Уже летом к Марке стал приходить Огоршков, столяр при Управлении. Тоже общежитский. Гораздо старше Марки, лет сорока, но вроде трезвый. Холостяк. Давно из деревни. Земляк Марке. Тоже из Рязанской области. Образовалась дружба как бы у них. Общение. И Новосёлов успокоился.
51. «А „секс“, это по-русски – что?»
К Марке ТюковуОгоршков приходил всякий раз несколько скованным сначала, робким. Смущался. Словно отвыкал от него за тот день-два, что не видел. Словно нужно вот теперь всё знакомство начинать заново. Сидел напротив кровати с Маркой, ухватив себя за тощие колени, выпрямленно покачивался. Думал. С большим утеснением бровей. Будто садовых гусениц. Не знал с чего начинать. В такт мыслям покачивалась рыжеватая облысевшая голова его. Напоминая собой тяжёлую полуду. Шлем ли там старинный какой с гребешком, судок, к примеру, перевёрнутый вверх дном, старинную ли какую посудину… Говорил, наконец, что-нибудь… Однажды он сказал Марке:
– Я это… стих сочинил. Сложил, значит. – Покосился на Новосёлова.(За столом Новосёлов сделал вид, что очень занят.)
Марка посмотрел из своей причёски – как из венецианского домика:
– Какой стих?
– Про Есенина…
Огоршков встал, откашлялся, заговорил как-то в сторону, как будто находясь в глухой трубе:
Жил такой поэт – Есенин,
Был он одинок.
Часто выходил он летом в сени,
Вперив взгляд свой в потолок.
Не пылят к нему дороги,
Не трещат кусты…
Подожди ещё немного,
Отдохнёшь и ты…
После публичного этого акта Огоршков сразу сел. Лоснясь от мгновенно выступившего пота как жестяная труба. Из которой как будто так и не вылез. Судорожно потянул из кармана платок, блуждая взглядом.
Марка Тюков разинул рот – товарища не узнавал совсем. Повернулся даже к Новосёлову. А тот, остро чувствуя, что сейчас последует катастрофа, обвал, ринулся из-за стола, захлопнулся в ванной, глушил мощной струей воды свой хохот.
Прежде чем уйти, друзья в коридорчике топтались, ждали. И по выходу Новосёлова с полотенцем, Огоршков ему как отцу-матери говорил, что вот они, стало быть, с Маркой уходят сейчас, наверное, до вечера, потому как сегодня суббота – и субботний культпоход у них. По городу, значит, Москве,по городу-герою.

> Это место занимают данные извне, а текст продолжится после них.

(** The scheduler object that is still bound to [lr_scheduler] once the
    learning-rate chain has run: a custom schedule function unbinds it. *)
Definition active_scheduler (a : epoch_args) : option scheduler :=
  if truthy (constant_lr a) then lr_scheduler a
  else
    match custom_lr_lambda a with
    | Some _ => None
    | None => lr_scheduler a
    end.

(** The optimizer calls of one training step with window [w]. *)
Definition update_events (a : epoch_args) (w max_step step : nat) : list event :=
  (if step =? 0 then [ZeroGrad] else []) ++
  [Backward w] ++
  (if fires w max_step step then
     [OptStep; ZeroGrad] ++
     match active_scheduler a with
     | Some _ => [SchedulerStep]
     | None => []
     end
   else []).

Definition is_update_event (e : event) : bool :=
  match e with
  | ZeroGrad | Backward _ | OptStep | SchedulerStep => true
  | _ => false
  end.

Definition is_opt_step (e : event) : bool :=
  match e with OptStep => true | _ => false end.

(** The model calls of one forward pass through a single ordering. *)
Definition single_forward (a : epoch_args) (xb : nat) : list event :=
  (if has_update_masks (model a) then [UpdateMasks] else []) ++ [Forward xb].

Definition is_model_event (e : event) : bool :=
  match e with
  | UpdateMasks | Forward _ | Nll _ _ => true
  | _ => false
  end.

(** The tensor a batch unwraps to. *)
Definition batch_tensor (xb : batch) : option nat :=
  match xb with
  | Tensor x => Some x
  | TensorList [x] => Some x
  | TensorList _ => None
  end.



(** ** The ordering builder *)

(** [blk] occupies consecutive positions of [l], in its own order. *)
Definition infix (blk l : list nat) : Prop :=
  exists pre post, l = pre ++ blk ++ post.

(** The blocks of indices of a mapping: for each factorized column, the
    positions of its sub-variable columns in [cols_to_train]. *)
Definition blocks_of (cols : list Column) (mapping : list (Column * list Column))
    (blocks : list (list nat)) : Prop :=
  Forall2 (fun m blk => map_result (index cols) (snd m) = Ok blk /\ blk <> [])
          mapping blocks.

(** The factor table names, for every factorized column, a nonempty list
    of sub-variable columns of the training table, and no sub-variable
    column is listed twice. *)
Definition well_formed_factor (cols : list Column)
    (mapping : list (Column * list Column)) : Prop :=
  Forall (fun m => snd m <> [] /\ incl (snd m) cols) mapping /\
  NoDup (concat (map snd mapping)).

(** The sub-variable columns [subs], at indices [blk], sit at consecutive
    positions [p], [p + 1], ... of [order], in the order of [subs]; the
    inverted ordering gives the same ranks. *)
Definition consecutive_ascending (cols : list Column) (subs : list Column)
    (order : list nat) : Prop :=
  exists p,
    forall j sub,
      nth_error subs j = Some sub ->
      exists c,
        index cols sub = Ok c /\
        argwhere_first order c = Ok (p + j) /\
        nth_error (InvertOrder order) c = Some (p + j).

Section BuilderVocabulary.

Variable rng_state : Type.
Variable RandomState : nat -> rng_state.
Variable permutation : rng_state -> list nat -> list nat * rng_state.

(** What holds of every ordering the builder produces, before the
    inversion: a permutation of the column indices, drawn from the
    generator seeded with its ensemble index plus 1, and with each
    factorized column's sub-variables in consecutive ascending
    positions. *)
Definition built_order (cols : list Column) (factor_table : option FactorTable)
    (content_only at_front : bool) (i : nat) (order : list nat) : Prop :=
  Permutation (seq 0 (length cols)) order /\
  Permutation (seq 0 (length cols)) (InvertOrder order) /\
  (exists raw,
     (if content_only
      then content_only_order permutation cols at_front (RandomState (i + 1))
      else Ok (fst (permutation (RandomState (i + 1)) (arange 0 (length cols))))) = Ok raw /\
     match factor_table with
     | Some t => correct_order cols (fact_col_mapping t) raw = Ok order
     | None => order = raw
     end) /\
  (forall t orig subs,
     factor_table = Some t -> In (orig, subs) (fact_col_mapping t) ->
     consecutive_ascending cols subs order).

End BuilderVocabulary.

(** ** Further vocabulary: the evaluation loop and the assertion hook *)

(** The line the handler of [evaluate] appends to the trace log. *)
Definition trace_line (self : NeuroCard) (i : nat) (e : exn) : string * log_line :=
  ((workload_name self ++ "_err_query_trace.log")%string, ErrTrace i e).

Новосёлов посмеивался, выводил их в коридор, провожал. Вернувшись, следил ещё какое-то время из окна, как два друга выходили из общежития, как поторапливались они, размахивая руками, к остановкам, к метро… Невольно вспоминался въедливый Серов, вполне серьезно уверявший, что у Огоршкова– внешне, визуально – два, даже три… роста. То есть Огоршков был человеком будто бы меняющегося роста. Вот увидишь его, к примеру, вдалеке, и, ещё не различая черт лица, скажешь: идёт человек высокого… нет, пожалуй, среднего роста. Нет, даже и не среднего, а, скорее, – низкого. Но как только ближе он подойдёт – сразу поймёшь: ошибка! Это идёт очень гордый человек, и очень высокий!

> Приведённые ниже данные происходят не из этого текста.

(** * canvas-helpers: style resolution, colour preparation and shape emitters

    A shallow embedding of the drawing helpers of
    @basementuniverse/canvas-helpers.

    - JavaScript numbers are IEEE-754 binary64 values: Rocq's primitive
      [float], whose operations the kernel evaluates bit for bit.
    - A style object is a record of property slots, one per member of
      [StyleOptions], plus a finite map for the index signature.
    - An emitter is a computation that issues calls on the drawing context
      and finishes normally, by [return], or by a thrown exception.
    - The drawing context is a state machine over the issued calls. *)

From Stdlib Require Import ZArith Uint63 Floats.
From stdpp Require Import base option list strings gmap.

Непонятного, редкого роста был Огоршков, уверял Серов. Да вдобавок и под носом непонятно: то ли усы это у него, то ли просто короста.
Сам Огоршков, если развить эту мысль дальше, ощущал себя совсем не так, как о нём говорили: он всё время словно вырастал, но никак не мог вырасти до приемлемого роста. Словно непонятная сила всё время зажимала его, не давала быть выше. Торопясь сейчас к автобусу, чтобы проехать одну остановку до метро, он даже оглядывался в недоумении – где она? где эта сила? (Тюков испуганно оборачивался вместе с ним: ты чего? чего? Огоршков?) Огоршков шёл, склонив полуженную свою, словно помеченную судьбой голову. Выходило ему, что он перемежающегося какого-то роста. Нестабильного. Всё время колеблющегося. Вот вчера был высокий, а сегодня уже приниженный. Час назад очень гордый, а сейчас вот как каблуки оторвали! А, да ладно, – говорил Огоршков уже под землёй, – зато сейчас по мороженому вдарим.
На станции метро «Новослободская» они долго и круто плыли в туннеле наверх. Замороженные фонари сглатывались ими вроде как больные гланды. Приплыли в крохотную, сквозящую живым светом башенку, по вылету из которой сразу же брали в киоске по три, по четыре мороженого. На каждого. Зараз.
Долго и молча поедали его на скамейке. Среди утренних, уже смешливеньких топольков, рядом с сизой гудящей улицей. «Однако, освежает…», – говорил Огоршков, вылизывая сморщенную бумагу и с сожалением бросая её в урну. «Может, ядрёненькой теперь?..» – предлагал Марка. Огоршков не соглашался. Нет. Надо обождать – после мороженого вкусу не даст. Ждали, поикивая. Из желудков, будто из туннелей метро, поднимались холодные лопающиеся парашюты. Везде мелькали в солнце обворованные черепки людей.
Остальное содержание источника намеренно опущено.